Posts Tagged ‘Alexa Tool’

SES London Optimizing, Google is Advertising? Digg Bans Stories

Tuesday, February 20th, 2007

Fresh from the London Search Engine Strategies conference, our correspondent Deb Harrison provides some solid information when it comes to optimizing your blog for the search engines.First, be careful using an overabundance of blog widgets. Too many widgets can damage templates and could hurt the crawl ability of your blog - an essential element to a respectable search presence.

Deb furthers this thought by saying:
“Also too much tweaking on a blog is tempting - see if one tweak makes any impact. The advice here is to do a little at a time.”

Because of the focus shift towards social media and linkbait, it is also essential to make your blog easy for your audience to socially bookmark it. Including some of the various social bookmarklets is an effective way to facilitate this process.

Google opened its Gmail to anyone who wanted to sign up for it last week. Now they are doing something Google rarely has to do - advertise. It’s not a multi-million dollar TV and print campaign. It’s Gmail Theatre, presented on YouTube, narrated by an engineer, and conducted by a group of puppets. The video covers Gmail’s features, like spam blocking and chat. They won’t make anyone forget Kermit and Miss Piggy, but the puppets are cute.

Digg has banned a number of sites from being submitted as story sources. A number of those sites fall into the SEO category, which has created bad blood between Digg and some SEO’s. Even though Digg doesn’t say who is banned, Dave Naffziger has done some research to get an idea. He found one-hundred eighty-three sites out of Alexa’s top 10,000 and Blogshare’s top 1,000 that stop at Digg’s Great Wall. For some reason, Digg has banned a few gossip sites too.
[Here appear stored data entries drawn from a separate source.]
Lemma not_queued_wake (s : sched M) t {D} f (d : D) :
  sched_ok s -> t ∉ queued (sc_queue s) ->
  rpc_wake_up_task_on_wq_queue_action_locked t f d s = (None, (d, s)).
Proof.
  intros S Ht. unfold rpc_wake_up_task_on_wq_queue_action_locked.
  destruct (sc_tasks s !! t) as [k|] eqn:K; [|done]. destruct (tk_queued k) eqn:Hq; [|done]. simpl.
  rewrite bool_decide_eq_false_2; [done|]. intros Hw. apply Ht. apply (so_queued _ S). exists k. done.
Qed.

(** ** Waking everyone *)

(** One wake: [t] leaves the queue as [post] says, no other task changes. *)
Definition wakes (post : rpc_task M -> rpc_task M -> Prop) (w : Z -> sched M -> sched M) : Prop :=
  forall s t k, sched_ok s -> t ∈ queued (sc_queue s) -> sc_tasks s !! t = Some k ->
  sched_ok (w t s) /\ queued (sc_queue s) ≡ₚ t :: queued (sc_queue (w t s)) /\
  (exists k', sc_tasks (w t s) !! t = Some k' /\ post k k') /\
  forall u, u <> t -> sc_tasks (w t s) !! u = sc_tasks s !! u.

(** The task is runnable and on no queue; its status is [st]. *)
Definition runnable (st : Z -> Z) (k k' : rpc_task M) : Prop :=
  tk_queued k' = false /\ tk_running k' = true /\ tk_status k' = st (tk_status k) /\
  tk_owner k' = tk_owner k /\ tk_active k' = tk_active k /\ tk_msg k' = tk_msg k /\ tk_priority k' = tk_priority k.

Lemma woken_task (s : sched M) t k :
  sc_tasks s !! t = Some k ->
  exists k', sc_tasks (woken s t) !! t = Some k' /\ runnable id k k'.
Proof.
  intros K. unfold woken. simpl. rewrite lookup_alter_eq, K. simpl. eexists. split; [reflexivity|].
  by case_bool_decide.
Qed.

Lemma wakes_plain : wakes (runnable id) rpc_wake_up_task_queue_locked.
Proof.
  intros s t k S Ht K. rewrite wake_plain_eq by done. destruct (woken_ok s t S Ht) as [S' P].
  split_and!; [done|done|by apply woken_task|].
  intros u Hu. unfold woken. simpl. by rewrite lookup_alter_ne.
Qed.

Lemma wakes_status st : wakes (runnable (fun _ => st)) (fun t => rpc_wake_up_task_queue_set_status_locked t st).
Proof.
  intros s t k S Ht K. unfold rpc_wake_up_task_queue_set_status_locked.
  destruct (wake_action_eq s t k rpc_task_action_set_status st true (k <| tk_status := st |>) st S Ht K)
    as (E & S1 & Q1); [done|by repeat split|]. rewrite E. simpl.
  set (s1 := on_task t _ s) in *. destruct (woken_ok s1 t S1) as [S' P]; [by rewrite Q1|].
  assert (K1 : sc_tasks s1 !! t = Some (k <| tk_status := st |>))
    by (unfold s1, on_task, field_upd; simpl; by rewrite lookup_alter_eq, K).
  destruct (woken_task s1 t _ K1) as (k' & K' & R).
  rewrite <- Q1. split_and!; [done|done|by exists k'|].
  intros u Hu. unfold woken, s1, on_task, field_upd. simpl. by rewrite !lookup_alter_ne.
Qed.

Lemma wake_up_locked_all post w fuel (s : sched M) :
  wakes post w -> sched_ok s -> (length (queued (sc_queue s)) < fuel)%nat ->
  exists s', rpc_wake_up_locked fuel w s = Some s' /\ sched_ok s' /\ queued (sc_queue s') = [] /\
    forall t k, sc_tasks s !! t = Some k -> exists k', sc_tasks s' !! t = Some k' /\
      if bool_decide (t ∈ queued (sc_queue s)) then post k k' else k' = k.
Proof.
  intros W. revert s. induction fuel as [|fuel IH]; intros s S L; [lia|]. simpl.
  destruct (__rpc_find_next_queued (sc_queue s)) as [r q'] eqn:E.
  pose proof (find_next_ok s r q' S E) as S1.
  destruct (find_next_spec _ _ _ _ (so_queue _ S) E) as [(p & n & Eq & _) R].
  set (s1 := s <| sc_queue := q' |>) in *.
  assert (Q1 : queued (sc_queue s1) = queued (sc_queue s)) by (unfold s1; simpl; by rewrite Eq).
  destruct r as [t|].
  - destruct R as (i & Hi & Ft).
    assert (Ht : t ∈ queued (sc_queue s1)).
    { rewrite Q1. apply (concat_concat (tasks (sc_queue s)) (Z.to_nat i) (q_list (sc_queue s) i)).
      - pose proof (qo_max _ _ (so_queue _ S)). apply q_list_lookup; [lia|apply (so_queue _ S)].
      - by apply first_task_in. }
    destruct (proj1 (so_queued _ S1 t) Ht) as (k & K & _).
    destruct (W s1 t k S1 Ht K) as (S2 & P & (k2 & K2 & Po) & Fr).
    destruct (IH (w t s1) S2) as (s' & E' & S' & Q' & T').
    { rewrite <- Q1 in L. rewrite P in L. simpl in L. lia. }
    exists s'. split_and!; [done..|]. intros u ku Ku. rewrite Q1 in P.
    assert (N := qo_nodup _ _ (so_queue _ S)). rewrite P in N. apply NoDup_cons in N as [Nt _].
    destruct (decide (u = t)) as [->|Ne].
    + assert (ku = k) as -> by (change (sc_tasks s1) with (sc_tasks s) in K; congruence).
      destruct (T' t k2 K2) as (k' & K' & H). exists k'. split; [done|].
      rewrite bool_decide_eq_false_2 in H by done. subst k'. by rewrite bool_decide_eq_true_2 by (rewrite P; left).
    + destruct (T' u ku) as (k' & K' & H); [by rewrite Fr|]. exists k'. split; [done|].
      rewrite (bool_decide_ext (u ∈ queued (sc_queue s)) (u ∈ queued (sc_queue (w t s1)))); [done|].
      rewrite P, elem_of_cons. tauto.
  - exists s1. split_and!; [done|done|by rewrite Q1|]. intros t k K. exists k. split; [done|].
    rewrite bool_decide_eq_false_2; [done|]. rewrite R. by intros ?%elem_of_nil.
Qed.

(** What [rpc_wake_up_first] does: the next task in turn is offered to [f]; when
    [f] agrees it leaves the queue runnable, otherwise it stays. *)
Lemma wake_first_cases {D} (s : sched M) (f : rpc_task M -> D -> bool * (rpc_task M * D)) d r d' s' :
  sched_ok s -> (forall k, same_sched k (fst (snd (f k d)))) -> rpc_wake_up_first f d s = (r, (d', s')) ->
  sched_ok s' /\
  match fst (__rpc_find_next_queued (sc_queue s)) with
  | None => queued (sc_queue s) = [] /\ queued (sc_queue s') = [] /\ r = None /\ d' = d /\ sc_tasks s' = sc_tasks s
  | Some t => t ∈ queued (sc_queue s) /\ exists k k', sc_tasks s !! t = Some k /\
      f k d = (match r with Some _ => true | None => false end, (k', d')) /\
      (forall u, u <> t -> sc_tasks s' !! u = sc_tasks s !! u) /\
      match r with
      | Some t' => t' = t /\ queued (sc_queue s) ≡ₚ t :: queued (sc_queue s') /\
          exists k2, sc_tasks s' !! t = Some k2 /\ runnable id k' k2
      | None => queued (sc_queue s') = queued (sc_queue s) /\ sc_tasks s' !! t = Some k'
      end
  end.
Proof.
  intros S Hf E. unfold rpc_wake_up_first, rpc_wake_up_first_on_wq in E.
  destruct (__rpc_find_next_queued (sc_queue s)) as [o q'] eqn:F.
  pose proof (find_next_ok s o q' S F) as S1.
  destruct (find_next_spec _ _ _ _ (so_queue _ S) F) as [(p & n & Eq & _) R].
  set (s1 := s <| sc_queue := q' |>) in *.
  assert (Q1 : queued (sc_queue s1) = queued (sc_queue s)) by (unfold s1; simpl; by rewrite Eq).
  simpl. destruct o as [t|]; [|simplify_eq; split; [done|]; by rewrite Q1, R].
  destruct R as (i & Hi & Ft).
  assert (Ht : t ∈ queued (sc_queue s1)).
  { rewrite Q1. apply (concat_concat (tasks (sc_queue s)) (Z.to_nat i) (q_list (sc_queue s) i)).
    - pose proof (qo_max _ _ (so_queue _ S)). apply q_list_lookup; [lia|apply (so_queue _ S)].
    - by apply first_task_in. }
  destruct (proj1 (so_queued _ S1 t) Ht) as (k & K & _).
  destruct (f k d) as [ok [k' d1]] eqn:Fk. pose proof (Hf k) as Hk. rewrite Fk in Hk. simpl in Hk.
  destruct (wake_action_eq s1 t k f d ok k' d1 S1 Ht K Fk Hk) as (E' & S2 & Q2).
  change (sc_tasks s1) with (sc_tasks s) in K. rewrite E in E'. set (s2 := on_task t (fun _ => k') s1) in *.
  assert (K2 : sc_tasks s2 !! t = Some k') by (unfold s2, on_task, field_upd; simpl; by rewrite lookup_alter_eq, K).
  assert (Fr : forall u, u <> t -> sc_tasks s2 !! u = sc_tasks s !! u).
  { intros u Hu. unfold s2, on_task, field_upd. simpl. by rewrite lookup_alter_ne. }
  rewrite <- Q1, <- Q2. rewrite <- Q2 in Ht. destruct ok; simplify_eq.
  - destruct (woken_ok s2 t S2 Ht) as [S3 P]. split; [done|]. split; [done|]. exists k, k'.
    split_and!; try done; [|by apply woken_task].
    intros u Hu. rewrite <- Fr by done. unfold woken. simpl. by rewrite lookup_alter_ne.
  - split; [done|]. split; [done|]. exists k, k'. by split_and!.
Qed.

(** ** The timer *)

(** The sleeping tasks whose time has come. *)
Definition expired (now : Z) (s : sched M) (t : Z) : Prop :=
  t ∈ timer_list (sc_queue s) /\ time_after_eq now (task_get s t tk_timeout 0) = true.

Lemma timer_woken (s : sched M) t :
  timer_list (sc_queue (woken s t)) = filter (fun x => x <> t) (timer_list (sc_queue s)).
Proof. done. Qed.

Lemma queue_timer_loop_ok now l exp (s : sched M) exp' s' :
  sched_ok s -> NoDup l -> (forall t, t ∈ l -> t ∈ timer_list (sc_queue s)) ->
  queue_timer_loop now l exp s = (exp', s') ->
  sched_ok s' /\
  (forall t, t ∈ timer_list (sc_queue s') <->
     t ∈ timer_list (sc_queue s) /\ ~ (t ∈ l /\ time_after_eq now (task_get s t tk_timeout 0) = true)) /\
  forall t k, sc_tasks s !! t = Some k -> exists k', sc_tasks s' !! t = Some k' /\
    if bool_decide (t ∈ l) && time_after_eq now (tk_timeout k) then runnable (fun _ => - ETIMEDOUT) k k' else k' = k.
Proof.
  revert exp s. induction l as [|t l IH]; intros exp s S N Hl E.
  - injection E as <- <-. split_and!; [done| |].
    + intros t. split; [|tauto]. intros. split; [done|]. by intros [?%elem_of_nil _].
    + intros t k K. exists k. by split.
  - apply NoDup_cons in N as [Nt Nl]. cbn [queue_timer_loop] in E.
    assert (Ht : t ∈ timer_list (sc_queue s)) by (apply Hl; left).
    assert (Hq : t ∈ queued (sc_queue s)) by (by apply (qo_timed _ _ (so_queue _ S))).
    destruct (proj1 (so_queued _ S t) Hq) as (k & K & _).
    assert (Eto : task_get s t tk_timeout 0 = tk_timeout k) by (unfold task_get; by rewrite K).
    destruct (time_after_eq now (task_get s t tk_timeout 0)) eqn:Te.
    2:{ destruct (IH _ s S Nl ltac:(intros; apply Hl; by right) E) as (S' & T' & R'). split_and!; [done| |].
        - intros u. rewrite T', elem_of_cons. split; [|tauto]. intros [? H]. split; [done|].
          intros [[->|?] ?]; [congruence|tauto].
        - intros u ku Ku. destruct (R' u ku Ku) as (k' & K' & H). exists k'. split; [done|].
          destruct (decide (u = t)) as [->|Ne].
          + rewrite bool_decide_eq_false_2 in H by done. assert (ku = k) as -> by congruence.
            rewrite <- Eto, Te, andb_false_r. exact H.
          + rewrite (bool_decide_ext (u ∈ t :: l) (u ∈ l)); [done|]. rewrite elem_of_cons. tauto. }
    set (s1 := on_task t (fun t => t <| tk_status := - ETIMEDOUT |>) s) in *.
    assert (S1 : sched_ok s1) by (apply on_task_ok; [by repeat split|done]).
    rewrite (wake_plain_eq s1 t S1 Hq) in E.
    destruct (woken_ok s1 t S1 Hq) as [S2 P]. set (s2 := woken s1 t) in *.
    assert (T2 : timer_list (sc_queue s2) = filter (fun x => x <> t) (timer_list (sc_queue s))) by done.
    destruct (IH exp s2 S2 Nl) as (S' & T' & R'); [|done|].
    { intros u Hu. rewrite T2. apply list_elem_of_filter. split; [congruence|]. apply Hl. by right. }
    assert (L2 : forall u, u <> t -> sc_tasks s2 !! u = sc_tasks s !! u).
    { intros u Hu. unfold s2, woken, s1, on_task, field_upd. simpl. by rewrite !lookup_alter_ne. }
    split_and!; [done| |].
    + intros u. rewrite T', T2, list_elem_of_filter, elem_of_cons. destruct (decide (u = t)) as [->|Ne]; [tauto|].
      assert (G : task_get s2 u tk_timeout 0 = task_get s u tk_timeout 0) by (unfold task_get; by rewrite L2).
      rewrite G. tauto.
    + intros u ku Ku. destruct (decide (u = t)) as [->|Ne].
      * assert (ku = k) as -> by congruence.
        assert (K1 : sc_tasks s1 !! t = Some (k <| tk_status := - ETIMEDOUT |>))
          by (unfold s1, on_task, field_upd; simpl; by rewrite lookup_alter_eq, K).
        destruct (woken_task s1 t _ K1) as (k2 & K2 & H2). destruct (R' t k2 K2) as (k' & K' & H).
        rewrite bool_decide_eq_false_2 in H by done. simpl in H. subst k'. exists k2. split; [done|].
        rewrite bool_decide_eq_true_2 by left. rewrite <- Eto, Te. simpl. done.
      * rewrite <- L2 in Ku by done. destruct (R' u ku Ku) as (k' & K' & H). exists k'. split; [done|].
        rewrite (bool_decide_ext (u ∈ t :: l) (u ∈ l)); [done|]. rewrite elem_of_cons. tauto.
Qed.
End Keep.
Just like AOL’s Netscape, Yahoo, and Dell, Microsoft has fallen in love with the Digg model. In Belgium, Norway, and the Netherlands, Microsoft has MSN Reporter in beta testing, and it comes a lot closer to the Digg experience than clones at other sites. Unlike those copies, TechCrunch noted that Microsoft lets people submit stories from outside MSN. That encourages people to leave MSN to visit those sites. Microsoft not being a control freak? Must be the weather.

Web traffic toolbar Alexa, a standard analytics tool for online marketers, got a few upgrades this week. Perhaps the most useful new feature allows users to break down traffic geographically.

For example, say if you want to know where the bulk of Google-owned Orkut.com visitors come from, the new tool will show that nearly three quarters of them come from Brazil. You can also see how that particular site ranks in other countries. In India, Orkut is the second most visited site.

We don’t have mention the drawbacks of a tool like Alexa, but we will anyway just to be thorough. The data collected by the toolbar is limited to users who have installed it on their browsers. And unlike other traffic indicators which base samples on the whole, Alexa data is typically limited to search engine marketers.

This is why, perhaps, a few months ago, Matt Cutts blog was ranked higher than Ask.com. And while the Kentucky native is quite popular in the SEM community, he’s not quite THAT well-known.